─── Records shown

(** The bytes [out[0..count)] that [sms_utf8_append] computes. *)
Definition utf8_bytes (codepoint : Z) : option (list Z) :=
  if codepoint <=? 0x7F then Some [u8 codepoint]
  else if codepoint <=? 0x7FF then
    Some [u8 (Z.lor 0xC0 (Z.shiftr codepoint 6));
          u8 (Z.lor 0x80 (Z.land codepoint 0x3F))]
  else if (codepoint <=? 0xFFFF) && negb ((0xD800 <=? codepoint) && (codepoint <=? 0xDFFF)) then
    Some [u8 (Z.lor 0xE0 (Z.shiftr codepoint 12));
          u8 (Z.lor 0x80 (Z.land (Z.shiftr codepoint 6) 0x3F));
          u8 (Z.lor 0x80 (Z.land codepoint 0x3F))]
  else if codepoint <=? 0x10FFFF then
    Some [u8 (Z.lor 0xF0 (Z.shiftr codepoint 18));
          u8 (Z.lor 0x80 (Z.land (Z.shiftr codepoint 12) 0x3F));
          u8 (Z.lor 0x80 (Z.land (Z.shiftr codepoint 6) 0x3F));
          u8 (Z.lor 0x80 (Z.land codepoint 0x3F))]
  else None.

(** [buffer] is the string already in the buffer, so [*length] is its length;
    the result is the string afterwards, whose terminator fits as well. *)
Definition sms_utf8_append (codepoint : Z) (buffer : list Z) (capacity : nat) : option (list Z) :=
  if (capacity <=? length buffer)%nat then None
  else match utf8_bytes codepoint with
       | None => None
       | Some out =>
           if (capacity <=? length out + length buffer)%nat then None
           else Some (buffer ++ out)
       end.

(** ** The default alphabet *)

Fixpoint gsm7_find_basic (codepoint : Z) (i : Z) (table : list Z) : option Z :=
  match table with
  | [] => None
  | e :: table' =>
      if negb (i =? 0x1B) && (e =? codepoint) then Some i
      else gsm7_find_basic codepoint (i + 1) table'
  end.

Fixpoint gsm7_find_extension (codepoint : Z) (table : list (Z * Z)) : option Z :=
  match table with
  | [] => None
  | (c, e) :: table' => if c =? codepoint then Some e else gsm7_find_extension codepoint table'
  end.

(** The one or two septets of a code point; [*count] is their number. *)
Definition gsm7_find (codepoint : Z) : option (list Z) :=
  match gsm7_find_basic codepoint 0 s_gsm7_basic with
  | Some i => Some [u8 i]
  | None =>
      match gsm7_find_extension codepoint s_gsm7_extension with
      | Some e => Some [0x1B; e]
      | None => None
      end
  end.
(* ===== verification/PduDecodeFacts.v ===== *)
(** * The decoder on arbitrary input

    Whatever hex string arrives from the network, the decoders stay inside the
    arrays of their results and leave well-formed fields there, also when they
    fail.  The hex reader bounds the octets, each part of the PDU its own
    output. *)

From Stdlib Require Import ZifyBool ZifyNat.
From stdpp Require Import base numbers list strings.
From S2P Require Import Prelude.
From S2P Require Import Gsm7.
From S2P Require Import PduEncode.
From S2P Require Import PduDecode.
From S2P Require Import PduBits.
From S2P Require Import PduFacts.

Open Scope Z_scope.

(** ** Strings in arrays *)

Lemma bytes_cons b l : is_byte b -> bytes l -> bytes (b :: l).
Proof. by constructor. Qed.

Lemma bytes_nil : bytes [].
Proof. constructor. Qed.

#[local] Hint Resolve bytes_cons bytes_nil : gw.

(** Bytes that leave room for the terminator in an array of [n]. *)
Definition fits (n : nat) (s : list Z) : Prop := bytes s /\ (length s < n)%nat.

Lemma fits_nil n : (0 < n)%nat -> fits n [].
Proof. by split; [constructor|]. Qed.

Lemma utf8_append_fits cp out cap out' : fits cap out -> sms_utf8_append cp out cap = Some out' -> fits cap out'.
Proof.
  intros [Hb _] H. unfold sms_utf8_append in H. destruct (_ <=? _)%nat; [done|].
  destruct (utf8_bytes cp) as [u|] eqn:Eu; [|done]. destruct (Nat.leb_spec cap (length u + length out)); [done|].
  injection H as <-. split; [|rewrite length_app; lia]. apply Forall_app. split; [done|].
  unfold utf8_bytes in Eu. cases Eu; auto 6 using PduBits.u8_byte with gw.
Qed.

Lemma gsm7_decode_fits septets cap : (0 < cap)%nat -> fits cap (sms_gsm7_decode septets cap).2.
Proof.
  intros Hcap. unfold sms_gsm7_decode. destruct (Nat.eqb_spec cap 0); [lia|].
  pose proof (fits_nil cap Hcap) as Hout. revert Hout. generalize (@nil Z) as out.
  induction septets as [septets IH] using (well_founded_induction (well_founded_ltof _ length)).
  intros out Hout. destruct septets as [|s [|e rest]]; cbn [gsm7_decode_loop]; [done|..].
  - destruct (s =? 0x1B); [done|]. destruct (sms_utf8_append _ _ _) eqn:E; [|done]. by eapply utf8_append_fits.
  - destruct (s =? 0x1B).
    + destruct (gsm7_extension_decode e); [|done]. destruct (sms_utf8_append _ _ _) eqn:E; [|done].
      apply IH; [unfold ltof; simpl; lia|]. by eapply utf8_append_fits.
    + destruct (sms_utf8_append _ _ _) eqn:E; [|done].
      apply (IH (e :: rest)); [unfold ltof; simpl; lia|]. by eapply utf8_append_fits.
Qed.

Lemma address_char_byte n c : 0 <= n -> address_char n = Some c -> is_byte c.
Proof. unfold address_char, is_byte. intros Hn H. cases H; boolify; lia. Qed.

Lemma address_loop_fits data i count out cap :
  bytes data -> fits cap out -> fits cap (address_decode_loop data i count out cap).2.
Proof.
  intros Hd. revert i out. induction count as [|count IH]; intros i out Hout; cbn [address_decode_loop]; [done|].
  set (nibble := if (i mod 2 =? 0)%nat then _ else _).
  assert (0 <= nibble) as Hn.
  { pose proof (bytes_at data (i / 2) Hd) as Hb. unfold is_byte in Hb. unfold nibble.
    destruct (_ =? _)%nat; [apply Z.land_nonneg; lia|apply Z.shiftr_nonneg; lia]. }
  destruct (address_char nibble) as [c|] eqn:Ec; [|done].
  destruct (Nat.leb_spec cap (length out + 1)); [done|]. apply IH. destruct Hout as [Hb _].
  split; [|rewrite length_app; cbn; lia]. apply Forall_app. split; [done|].
  apply bytes_cons; [by eapply address_char_byte|apply bytes_nil].
Qed.

Lemma address_decode_fits data n toa cap :
  (0 < cap)%nat -> bytes data -> fits cap (address_decode data n toa cap).2.
Proof.
  intros Hcap Hd. pose proof (fits_nil cap Hcap) as Hnil. unfold address_decode.
  destruct (Nat.eqb_spec cap 0); [lia|]. destruct (_ <? _)%nat; [done|].
  destruct (_ =? 0x05); [destruct (11 <? _)%nat; [done|]; destruct (unpack_septets _ _ _); [|done];
    by apply gsm7_decode_fits|].
  destruct (_ =? 0x01); cbn [andb]; [|by apply address_loop_fits].
  destruct (Nat.leb_spec cap 1); [done|]. apply address_loop_fits; [done|].
  split; [apply bytes_cons; [unfold is_byte; lia|apply bytes_nil]|cbn; lia].
Qed.

(** A timestamp has 25 characters. *)
Lemma timestamp_fits data cap out : timestamp_decode data cap = Some out -> fits 26 out.
Proof.
  unfold timestamp_decode. destruct (_ || _)%bool; [done|]. cbv zeta.
  match goal with |- (if ?b then _ else _) = _ -> _ => destruct b; [done|] end.
  match goal with |- (if (length ?o <? _)%nat then _ else _) = _ -> _ => set (str := o) end.
  destruct (length str <? cap)%nat; [|done]. intros [= <-]. split; [|cbn; lia].
  assert (forall n, is_byte (digit n)) as Hdig.
  { intros n. unfold digit, is_byte. pose proof (Z.mod_pos_bound n 10). lia. }
  assert (forall x, is_byte x -> bytes [x]) as H1 by auto with gw.
  assert (forall n, bytes (format_02d n)) as H2 by (intros n; unfold format_02d; auto with gw).
  assert (forall n, bytes (format_04d n)) as H4 by (intros n; unfold format_04d; auto with gw).
  unfold str, bytes. rewrite !Forall_app.
  split_and!; try apply H2; try apply H4; apply H1; unfold is_byte; try lia.
  destruct (negb _); lia.
Qed.

(** ** User data *)

(** The information of a part, when the user-data header has it. *)
Definition concat_ok (c : sms_concat_info_t) : Prop :=
  0 <= concat_reference c < 65536 /\ is_byte (concat_total_parts c) /\ is_byte (concat_part_number c).

Lemma concat_zero_ok : concat_ok concat_zero.
Proof. unfold concat_ok, is_byte. cbn. lia. Qed.

Lemma concat_loop_ok fuel udh stop pos c :
  bytes udh -> concat_ok c -> concat_ok (parse_concat_loop fuel udh stop pos c).2.
Proof.
  intros Hu. revert pos c. induction fuel as [|fuel IH]; intros pos c Hc; cbn [parse_concat_loop]; [done|].
  destruct (_ <? _)%nat; [done|]. destruct (_ <? _)%nat; [done|]. apply IH.
  assert (forall k, is_byte udh.[k]) as Hb by (intros; by apply bytes_at).
  destruct (_ && _); [|destruct (_ && _); [|done]]; unfold concat_ok;
    cbn [concat_reference concat_total_parts concat_part_number]; split_and!; try apply Hb.
  all: first [apply Z.mod_pos_bound; lia | destruct (Hb (pos + 2)%nat); lia].
Qed.

(** An accepted header numbers its part from 1 to the number of parts. *)
Definition concat_valid (c : sms_concat_info_t) : Prop :=
  concat_present c = true -> 1 <= concat_part_number c <= concat_total_parts c.

Lemma parse_concat_ok udh ok c :
  bytes udh -> parse_concat_udh udh = (ok, c) -> concat_ok c /\ (ok = true -> concat_valid c).
Proof.
  intros Hu. unfold parse_concat_udh. destruct (_ =? _)%nat; [intros [= <- <-]; split; [apply concat_zero_ok|done]|].
  destruct (_ <? _)%nat; [intros [= <- <-]; split; [apply concat_zero_ok|done]|].
  pose proof (concat_loop_ok (S (Z.to_nat udh.[0] + 1)) udh (Z.to_nat udh.[0] + 1) 1 _ Hu concat_zero_ok) as Hc.
  destruct (parse_concat_loop _ _ _ _ _) as [ok1 c1]. cbn [snd] in Hc.
  destruct ok1; cbn [negb]; [|by intros [= <- <-]].
  destruct (concat_present c1 && _) eqn:E; intros [= <- <-]; split; try done.
  intros _ Hp. destruct Hc as (_ & Ht & Hn). unfold is_byte in *. rewrite Hp in E. cbn [andb] in E. boolify. lia.
Qed.

Lemma ucs2_fits ud out cap : fits cap out -> fits cap (ucs2_decode_loop ud out cap).2.
Proof.
  revert out. induction ud as [ud IH] using (well_founded_induction (well_founded_ltof _ length)).
  intros out Hout. destruct ud as [|hi [|lo ud]]; cbn [ucs2_decode_loop]; [done|done|].
  destruct (_ && _).
  - destruct ud as [|hi2 [|lo2 ud]]; [done|done|]. destruct (_ || _)%bool; [done|].
    destruct (sms_utf8_append _ _ _) eqn:E; [|done]. apply IH; [unfold ltof; simpl; lia|]. by eapply utf8_append_fits.
  - destruct (_ && _); [done|]. destruct (sms_utf8_append _ _ _) eqn:E; [|done].
    apply IH; [unfold ltof; simpl; lia|]. by eapply utf8_append_fits.
Qed.

Record user_data_ok (cap : nat) (u : user_data) : Prop := {
  ud_fits : fits cap (ud_text u);
  ud_concat_ok : concat_ok (ud_concat u);
  ud_valid : ud_result u = SMS_PDU_DECODE_OK -> concat_valid (ud_concat u) /\
    (ud_encoding u = SMS_ENCODING_GSM7 \/ ud_encoding u = SMS_ENCODING_UCS2);
}.

Lemma user_data_error cap r e c : (0 < cap)%nat -> r <> SMS_PDU_DECODE_OK -> concat_ok c ->
  user_data_ok cap (mk_user_data r e c []).
Proof. intros Hc Hr Hk. split; [by apply fits_nil|done|by intros E]. Qed.

#[local] Ltac failed Hif Hif' :=
  apply user_data_error; [assumption|discriminate|first [apply concat_zero_ok | apply Hif | apply Hif']].

Lemma decode_user_data_ok first dcs udl ud cap :
  (0 < cap)%nat -> bytes ud -> user_data_ok cap (decode_user_data first dcs udl ud cap).
Proof.
  intros Hcap Hud. unfold decode_user_data. cbv zeta. set (has_udh := negb (Z.land first 0x40 =? 0)).
  destruct (parse_concat_udh (take (Z.to_nat ud.[0] + 1) ud)) as [ok c] eqn:Ec.
  destruct (parse_concat_ok _ _ _ (Forall_take _ _ _ Hud) Ec) as [Hc Hv].
  assert (forall b : bool, concat_ok (if b then c else concat_zero)) as Hif by (intros []; auto using concat_zero_ok).
  assert (forall b : bool, concat_ok (if b then concat_zero else c)) as Hif' by (intros []; auto using concat_zero_ok).
  assert (forall r e t short, fits cap t -> (e = SMS_ENCODING_GSM7 \/ e = SMS_ENCODING_UCS2) ->
    has_udh && (short || negb ok) = false ->
    user_data_ok cap (mk_user_data r e (if has_udh then c else concat_zero) t)) as Hgood.
  { intros r e t short Ht He Hh. split; cbn [ud_text ud_concat ud_result ud_encoding]; [done|apply Hif|].
    intros _. split; [|done]. destruct has_udh; [|done]. apply Hv. cbn in Hh. destruct ok; [done|].
    by rewrite orb_true_r in Hh. }
  destruct (dcs_encoding dcs); [| |failed Hif Hif'|failed Hif Hif'];
    repeat match goal with |- user_data_ok _ (if ?b then _ else _) =>
      let E := fresh "E" in destruct b eqn:E; [failed Hif Hif'|] end.
  - destruct (unpack_septets _ _ _) as [septets|]; [|failed Hif Hif'].
    pose proof (gsm7_decode_fits septets cap Hcap) as Ht. destruct (sms_gsm7_decode septets cap) as [ok' text].
    eapply Hgood; [done|by left|eassumption].
  - match goal with |- context [ucs2_decode_loop ?u [] cap] =>
      pose proof (ucs2_fits u [] cap (fits_nil cap Hcap)) as Ht; destruct (ucs2_decode_loop u [] cap) as [r text] end.
    eapply Hgood; [done|by right|eassumption].
Qed.

(** ** Whole messages *)

Record deliver_ok (d : sms_deliver_t) : Prop := {
  dok_sender : fits SMS_MAX_ADDRESS_LENGTH (del_sender d);
  dok_timestamp : fits 26 (del_service_center_timestamp d);
  dok_text : fits SMS_MAX_TEXT_UTF8 (del_text d);
  dok_concat : concat_ok (del_concat d);
}.

Record report_ok (r : sms_status_report_t) : Prop := {
  rok_reference : is_byte (rep_message_reference r);
  rok_recipient : fits SMS_MAX_ADDRESS_LENGTH (rep_recipient r);
  rok_timestamp : fits 26 (rep_service_center_timestamp r);
  rok_discharge : fits 26 (rep_discharge_timestamp r);
  rok_status : is_byte (rep_status r);
}.

Lemma bytes_drop n l : bytes l -> bytes (drop n l).
Proof. apply Forall_drop. Qed.

#[local] Hint Resolve bytes_drop : gw.

(** The early returns in front of the next step. *)
#[local] Ltac returns tac :=
  repeat match goal with |- (if ?b then _ else _) = _ -> _ => destruct b; [tac|] end.

Lemma deliver_decode_sound pdu_hex r d :
  sms_deliver_decode pdu_hex deliver_zero = (r, d) ->
  deliver_ok d /\ (r = SMS_PDU_DECODE_OK -> concat_valid (del_concat d) /\
                   (del_encoding d = SMS_ENCODING_GSM7 \/ del_encoding d = SMS_ENCODING_UCS2)).
Proof.
  assert (deliver_ok deliver_zero) as Hz.
  { split; try (apply fits_nil; vm_compute; lia). apply concat_zero_ok. }
  unfold sms_deliver_decode. destruct (hex_decode pdu_hex _) as [e|pdu] eqn:Eh; [intros [= <- <-]; split; [done|]|].
  { unfold hex_decode in Eh. destruct pdu_hex; [|by injection Eh as <-]. cases Eh; by intros [=]. }
  destruct (hex_decode_bytes _ _ _ Eh) as [Hb _].
  cbv zeta. returns ltac:(by intros [= <- <-]).
  match goal with |- context [address_decode ?a ?n ?t ?c] =>
    pose proof (address_decode_fits a n t c ltac:(vm_compute; lia) ltac:(auto with gw)) as Hs;
    destruct (address_decode a n t c) as [ok sender] end. cbn [snd] in Hs.
  assert (forall t e, fits 26 t -> deliver_ok (mk_deliver sender e concat_zero t [])) as Hpart.
  { intros t e Ht. split; [done|done|apply fits_nil; vm_compute; lia|apply concat_zero_ok]. }
  assert (fits 26 []) as Hnil by (apply fits_nil; lia).
  destruct ok; cbn [negb]; [|intros [= <- <-]; split; [auto|done]].
  destruct (timestamp_decode _ 40) as [scts|] eqn:Et; [|intros [= <- <-]; split; [auto|done]].
  apply timestamp_fits in Et. destruct (_ <=? _)%nat; [intros [= <- <-]; split; [auto|done]|].
  match goal with |- context [decode_user_data ?f ?c ?l ?u ?n] =>
    pose proof (decode_user_data_ok f c l u n ltac:(vm_compute; lia) ltac:(auto with gw)) as [];
    destruct (decode_user_data f c l u n) end.
  intros [= <- <-]. split; [by split|done].
Qed.

Lemma report_decode_sound pdu_hex r rep :
  sms_status_report_decode pdu_hex report_zero = (r, rep) -> report_ok rep.
Proof.
  assert (fits SMS_MAX_ADDRESS_LENGTH [] /\ fits 26 []) as [Ha Ht] by (split; apply fits_nil; vm_compute; lia).
  assert (is_byte 0) as H0 by (unfold is_byte; lia).
  unfold sms_status_report_decode. destruct (hex_decode pdu_hex _) as [e|pdu] eqn:Eh; [by intros [= <- <-]|].
  destruct (hex_decode_bytes _ _ _ Eh) as [Hb _].
  assert (forall k, is_byte pdu.[k]) as Hk by (intros; by apply bytes_at).
  cbv zeta. returns ltac:(intros [= <- <-]; split; first [apply Hk|assumption]).
  match goal with |- context [address_decode ?a ?n ?t ?c] =>
    pose proof (address_decode_fits a n t c ltac:(vm_compute; lia) ltac:(auto with gw)) as Hs;
    destruct (address_decode a n t c) as [ok recipient] end. cbn [snd] in Hs.
  destruct ok; cbn [negb]; [|intros [= <- <-]; split; first [apply Hk|assumption]].
  destruct (timestamp_decode _ 40) as [scts|] eqn:Et; [|intros [= <- <-]; split; first [apply Hk|assumption]]. apply timestamp_fits in Et.
  destruct (timestamp_decode _ 40) as [discharge|] eqn:Ed; [|intros [= <- <-]; split; first [apply Hk|assumption]]. apply timestamp_fits in Ed.
  destruct (_ <=? _)%nat; intros [= <- <-]; split; first [apply Hk|assumption].
Qed.


(** The second of two parts. *)
Definition sample_part : list Z :=
  str "00440A8121436587090000425031011000000A050003120202D06536".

──────

Work item:
The lines above from the one with "Lemma utf8_append_fits cp" through the one with "pose proof (fits_nil cap Hcap) as Hout." are to be duplicated exactly, ends included, with nothing added.

Solution:
Lemma utf8_append_fits cp out cap out' : fits cap out -> sms_utf8_append cp out cap = Some out' -> fits cap out'.
Proof.
  intros [Hb _] H. unfold sms_utf8_append in H. destruct (_ <=? _)%nat; [done|].
  destruct (utf8_bytes cp) as [u|] eqn:Eu; [|done]. destruct (Nat.leb_spec cap (length u + length out)); [done|].
  injection H as <-. split; [|rewrite length_app; lia]. apply Forall_app. split; [done|].
  unfold utf8_bytes in Eu. cases Eu; auto 6 using PduBits.u8_byte with gw.
Qed.

Lemma gsm7_decode_fits septets cap : (0 < cap)%nat -> fits cap (sms_gsm7_decode septets cap).2.
Proof.
  intros Hcap. unfold sms_gsm7_decode. destruct (Nat.eqb_spec cap 0); [lia|].
  pose proof (fits_nil cap Hcap) as Hout. revert Hout. generalize (@nil Z) as out.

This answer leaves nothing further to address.